The landscape is large, but not nearly as large as your ability to conquer it. Go get 'em.

  • Allan B. Ashenfelter
Thank you! Can I quote you? "The landscape is large, but not nearly as large as your ability to conquer it. Go get 'em." -this is great motivation, thank you!
Absolutely!!! :-)

Eric’s Answer


Hi, Alisha!

I have found that the best way to get into programming is a combination of practice on your own, and studying in classes.

For the parts on your own, find things you are interested in and work on that. To start with you won't be able to make anything near what you're used to seeing from professionals, but take small steps.

As a first self-driven step, I recommend Code Academy: https://www.codecademy.com . It is directly relevant if you are interested in making anything on the Web. If you would rather work on something else, like Android or iPhone apps, then I recommend learning Python or Ruby on Code Academy. While they aren't the languages you'll use, they will help you practice thinking in the ways needed for most programming.

Once you have the basics down, focus in on the kinds of programs you want to make and learn in little pieces. If you want to make Android games, then first you might learn how to just make a button that displays a blank screen on an Android phone. Then make words appear. Then make an image that moves. Then let the touchscreen control the image, and so on. Don't get discouraged, and set it aside when you need to take a break.

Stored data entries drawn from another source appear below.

(* ===== verification/BufferLevelFilter.v ===== *)
(** * The buffer level filter (neteq/src/buffer_level_filter.rs)

    An exponential filter of the buffer level, in double precision, that drives
    the acceleration and expansion decisions. *)
From Stdlib Require Import SpecFloat.
From S2P Require Import Prelude Floats.

Record BufferLevelFilter : Type := mkBufferLevelFilter {
  filtered_level_samples : float;
  level_factor : float;
  blf_sample_rate_hz : Z;
}.

#[export] Instance eta_BufferLevelFilter : Eta BufferLevelFilter := fun r =>
  mkBufferLevelFilter (filtered_level_samples r) (level_factor r) (blf_sample_rate_hz r).

Definition blf_new (rate : Z) : BufferLevelFilter :=
  mkBufferLevelFilter (F64.of_Z 0) (F64.lit 253 256) rate.

(** The jump beyond which the filter follows the buffer quickly. *)
Definition buffer_jump_threshold (buffer_size_samples : Z) (f : BufferLevelFilter) : float :=
  if flt (filtered_level_samples f) (F64.of_Z 100)
  then fmax (F64.mul (F64.of_Z buffer_size_samples) (F64.lit 75 100)) (F64.of_Z 3000)
  else fmax (F64.mul (filtered_level_samples f) (F64.of_Z 3)) (F64.of_Z 1500).

Definition effective_factor (buffer_size_samples : Z) (f : BufferLevelFilter) : float :=
  let buffer_jump := fabs (F64.sub (F64.of_Z buffer_size_samples) (filtered_level_samples f)) in
  if flt (buffer_jump_threshold buffer_size_samples f) buffer_jump
  then F64.lit 7 10 else level_factor f.

Definition blf_update (buffer_size_samples time_stretched_samples : Z) (f : BufferLevelFilter)
    : BufferLevelFilter :=
  let factor := effective_factor buffer_size_samples f in
  let filtered_level :=
    F64.add (F64.mul factor (filtered_level_samples f))
      (F64.mul (F64.sub (F64.of_Z 1) factor) (F64.of_Z buffer_size_samples)) in
  f <| filtered_level_samples :=
         fmax (F64.sub filtered_level (F64.of_Z time_stretched_samples)) (F64.of_Z 0) |>.

Definition set_filtered_buffer_level (buffer_size_samples : Z) (f : BufferLevelFilter)
    : BufferLevelFilter := f <| filtered_level_samples := F64.of_Z buffer_size_samples |>.

Definition filtered_current_level (f : BufferLevelFilter) : Z :=
  as_u 64 (fmax (filtered_level_samples f) (F64.of_Z 0)).

Definition filtered_current_level_ms (f : BufferLevelFilter) : Z :=
  if blf_sample_rate_hz f =? 0 then 0
  else wrap_u 32 ((filtered_current_level f *u64 1000) / blf_sample_rate_hz f).

Definition set_target_buffer_level (target_level_ms : Z) (f : BufferLevelFilter)
    : BufferLevelFilter :=
  f <| level_factor :=
         if target_level_ms <=? 20 then F64.lit 251 256
         else if target_level_ms <=? 60 then F64.lit 252 256
         else if target_level_ms <=? 140 then F64.lit 253 256
         else F64.lit 254 256 |>.

Definition target_level_samples_of (target_level_ms : Z) (f : BufferLevelFilter) : Z :=
  if blf_sample_rate_hz f =? 0 then 0
  else (target_level_ms *u64 blf_sample_rate_hz f) / 1000.

Definition blf_reset (f : BufferLevelFilter) : BufferLevelFilter :=
  f <| filtered_level_samples := F64.of_Z 0 |> <| level_factor := F64.lit 253 256 |>.

Definition set_sample_rate (rate : Z) (f : BufferLevelFilter) : BufferLevelFilter :=
  f <| blf_sample_rate_hz := rate |>.

Definition get_filter_coefficient (f : BufferLevelFilter) : float := level_factor f.

(** ** Sequences of operations *)

Inductive blf_op : Type :=
| OpUpdate (buffer_size_samples time_stretched_samples : Z)
| OpSetLevel (buffer_size_samples : Z)
| OpSetTarget (target_level_ms : Z)
| OpReset
| OpSetRate (rate : Z).

Definition blf_apply (f : BufferLevelFilter) (op : blf_op) : BufferLevelFilter :=
  match op with
  | OpUpdate n ts => blf_update n ts f
  | OpSetLevel n => set_filtered_buffer_level n f
  | OpSetTarget t => set_target_buffer_level t f
  | OpReset => blf_reset f
  | OpSetRate r => set_sample_rate r f
  end.

(** [usize] arguments are not negative; nothing else is assumed. *)
Definition blf_op_ok (op : blf_op) : Prop :=
  match op with OpUpdate n _ | OpSetLevel n => 0 <= n | _ => True end.

Record blf_wf (f : BufferLevelFilter) : Prop := mk_blf_wf {
  bw_number : is_nan (filtered_level_samples f) = false;
  bw_nonneg : fle (F64.of_Z 0) (filtered_level_samples f) = true;
  bw_factor : fle (F64.lit 251 256) (level_factor f) = true /\
              fle (level_factor f) (F64.lit 254 256) = true;
}.

Lemma blf_apply_wf (f : BufferLevelFilter) (op : blf_op) :
  blf_op_ok op -> blf_wf f -> blf_wf (blf_apply f op).
Proof.
  intros Hop [Hn Hp Hf]. destruct op as [n ts|n|t| |r]; simpl in Hop.
  - split; [by apply fmax_not_nan | by apply fmax_ge_r | exact Hf].
  - destruct (of_Z_nonneg n Hop). by split.
  - split; [done | done |]. cbn. by repeat destruct (_ <=? _).
  - by split.
  - by split.
Qed.

(** After any sequence of updates, level and target settings, resets and
    rate changes, from any measured level and any number of time-stretched
    samples, negative ones included, the filtered level is a number (never NaN)
    and not negative, and the coefficient is one between 251/256 and 254/256. *)
Theorem blf_level_sound (rate : Z) (ops : list blf_op) :
  Forall blf_op_ok ops -> blf_wf (foldl blf_apply (blf_new rate) ops).
Proof.
  assert (blf_wf (blf_new rate)) as H by by split. revert H. generalize (blf_new rate).
  intros f Hf Hops. revert f Hf. induction Hops as [|op ops Hop _ IH]; intros f Hf; [done |].
  apply IH. by apply blf_apply_wf.
Qed.

Lemma blf_level_sound_witness :
  blf_wf (foldl blf_apply (blf_new 48000)
    [OpSetTarget 90; OpUpdate 9600 (-480); OpUpdate 0 2000000000; OpSetLevel 960; OpReset]).
Proof. apply blf_level_sound. repeat constructor; simpl; lia. Defined.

Meanwhile, if you have the opportunity, take classes. College Computer Science courses can teach you a lot about algorithms, data structures, and development that otherwise might take you a long time to learn on your own. If that isn't available, or the classes aren't fast enough for you, there are a lot of useful resources online, like the Mozilla Developer's Network (http://developer.mozilla.org) and MIT's Open CourseWare (http://ocw.mit.edu/index.htm).

Of note, try to pick up multiple programming languages. Each one will tend to show you new ways to think and look at problems. There are a huge number to choose from, and the more you learn, the easier it is to learn yet another, because you come to understand the underlying structure of all programming. As a result, it doesn't really matter which languages you start with, as long as you don't stop there.

College courses alone are not enough to give you the experience you really want to stand out in a career, so keep programming on your own, writing whatever interests you, even while you take them.

I don't have too much I can add about furthering your career once you have a job, since I am still relatively new. The essentials remain, though: keep learning new technologies and challenging yourself.

Never stop learning is the motto there...thank you !

Guy’s Answer


Hi Alisha! As you can see from my title, I do not focus on programming but nonetheless I must know, intimately, several languages so that I can do my job. Though I did start wanting to be a programmer and took computer science classes, that road did not pan out for me. But, again, I do program almost everyday.

There is a cat named Bucky on the newboston youtube channel that offers up lessons on many languages, and he is funny to boot. If you are interested, just dig in. Nothing stopping you! Youtube and hundreds of other websites can give all of the free programming tutorials that you can stand.

Now, the ladder part. To climb any ladder, you have to be good or be lucky. As many would say and agree that it is better to be good than lucky. With lucky, you may run right out of luck if you lucky charm leaves the company. Then you will have to produce. But when you are good, you succeed and finish your projects on time. When you feel like you can handle it you let your manager know you want more responsibility. If that strategy doesn't result in reward, ie promotions, then know that sometimes you have to leave to get that next big gig. Very common. Be demanding about your career path. Being assertive and learn how (if you are not yet) feel confident in your skills and leadership abilities. So, Good Luck. Our part of the workforce is a cool place to be and you can be a part of it, maybe even one of the future leader!